Task input START

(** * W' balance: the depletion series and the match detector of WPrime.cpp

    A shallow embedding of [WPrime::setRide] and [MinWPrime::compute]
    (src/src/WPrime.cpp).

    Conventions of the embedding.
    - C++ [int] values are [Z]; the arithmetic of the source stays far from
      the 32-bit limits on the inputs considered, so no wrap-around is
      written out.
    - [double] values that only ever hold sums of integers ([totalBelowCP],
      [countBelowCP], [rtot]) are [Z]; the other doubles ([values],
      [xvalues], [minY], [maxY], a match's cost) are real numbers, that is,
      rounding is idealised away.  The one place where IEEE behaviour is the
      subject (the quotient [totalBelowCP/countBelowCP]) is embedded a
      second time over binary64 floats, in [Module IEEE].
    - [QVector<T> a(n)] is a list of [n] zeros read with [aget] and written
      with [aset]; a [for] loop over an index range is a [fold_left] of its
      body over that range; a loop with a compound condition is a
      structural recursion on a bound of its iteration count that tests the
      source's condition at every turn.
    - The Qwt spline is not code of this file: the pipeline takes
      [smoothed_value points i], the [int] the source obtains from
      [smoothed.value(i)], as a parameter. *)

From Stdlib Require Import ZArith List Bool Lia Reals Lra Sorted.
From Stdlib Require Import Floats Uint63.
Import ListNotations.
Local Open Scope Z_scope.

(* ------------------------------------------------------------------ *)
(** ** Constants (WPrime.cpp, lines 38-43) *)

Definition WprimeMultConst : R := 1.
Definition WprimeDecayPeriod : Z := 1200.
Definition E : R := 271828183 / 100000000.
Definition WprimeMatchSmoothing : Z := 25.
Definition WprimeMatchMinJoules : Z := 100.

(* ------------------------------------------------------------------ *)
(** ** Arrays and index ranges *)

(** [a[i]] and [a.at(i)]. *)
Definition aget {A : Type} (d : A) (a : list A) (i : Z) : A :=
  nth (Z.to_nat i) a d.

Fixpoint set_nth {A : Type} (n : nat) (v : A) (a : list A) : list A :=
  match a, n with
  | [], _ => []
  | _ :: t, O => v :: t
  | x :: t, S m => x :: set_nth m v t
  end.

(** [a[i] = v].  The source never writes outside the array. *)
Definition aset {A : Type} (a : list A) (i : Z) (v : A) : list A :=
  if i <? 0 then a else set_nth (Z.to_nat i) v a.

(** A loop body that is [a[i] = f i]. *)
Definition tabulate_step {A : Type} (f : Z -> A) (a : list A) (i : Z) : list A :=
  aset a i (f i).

Task input END

When the entries above are retyped, each line must stay exactly as it is.

(** * W' balance: the depletion series and the match detector of WPrime.cpp

    A shallow embedding of [WPrime::setRide] and [MinWPrime::compute]
    (src/src/WPrime.cpp).

    Conventions of the embedding.
    - C++ [int] values are [Z]; the arithmetic of the source stays far from
      the 32-bit limits on the inputs considered, so no wrap-around is
      written out.
    - [double] values that only ever hold sums of integers ([totalBelowCP],
      [countBelowCP], [rtot]) are [Z]; the other doubles ([values],
      [xvalues], [minY], [maxY], a match's cost) are real numbers, that is,
      rounding is idealised away.  The one place where IEEE behaviour is the
      subject (the quotient [totalBelowCP/countBelowCP]) is embedded a
      second time over binary64 floats, in [Module IEEE].
    - [QVector<T> a(n)] is a list of [n] zeros read with [aget] and written
      with [aset]; a [for] loop over an index range is a [fold_left] of its
      body over that range; a loop with a compound condition is a
      structural recursion on a bound of its iteration count that tests the
      source's condition at every turn.
    - The Qwt spline is not code of this file: the pipeline takes
      [smoothed_value points i], the [int] the source obtains from
      [smoothed.value(i)], as a parameter. *)

From Stdlib Require Import ZArith List Bool Lia Reals Lra Sorted.
From Stdlib Require Import Floats Uint63.
Import ListNotations.
Local Open Scope Z_scope.

(* ------------------------------------------------------------------ *)
(** ** Constants (WPrime.cpp, lines 38-43) *)

Definition WprimeMultConst : R := 1.
Definition WprimeDecayPeriod : Z := 1200.
Definition E : R := 271828183 / 100000000.
Definition WprimeMatchSmoothing : Z := 25.
Definition WprimeMatchMinJoules : Z := 100.

(* ------------------------------------------------------------------ *)
(** ** Arrays and index ranges *)

(** [a[i]] and [a.at(i)]. *)
Definition aget {A : Type} (d : A) (a : list A) (i : Z) : A :=
  nth (Z.to_nat i) a d.

Fixpoint set_nth {A : Type} (n : nat) (v : A) (a : list A) : list A :=
  match a, n with
  | [], _ => []
  | _ :: t, O => v :: t
  | x :: t, S m => x :: set_nth m v t
  end.

(** [a[i] = v].  The source never writes outside the array. *)
Definition aset {A : Type} (a : list A) (i : Z) (v : A) : list A :=
  if i <? 0 then a else set_nth (Z.to_nat i) v a.

(** A loop body that is [a[i] = f i]. *)
Definition tabulate_step {A : Type} (f : Z -> A) (a : list A) (i : Z) : list A :=
  aset a i (f i).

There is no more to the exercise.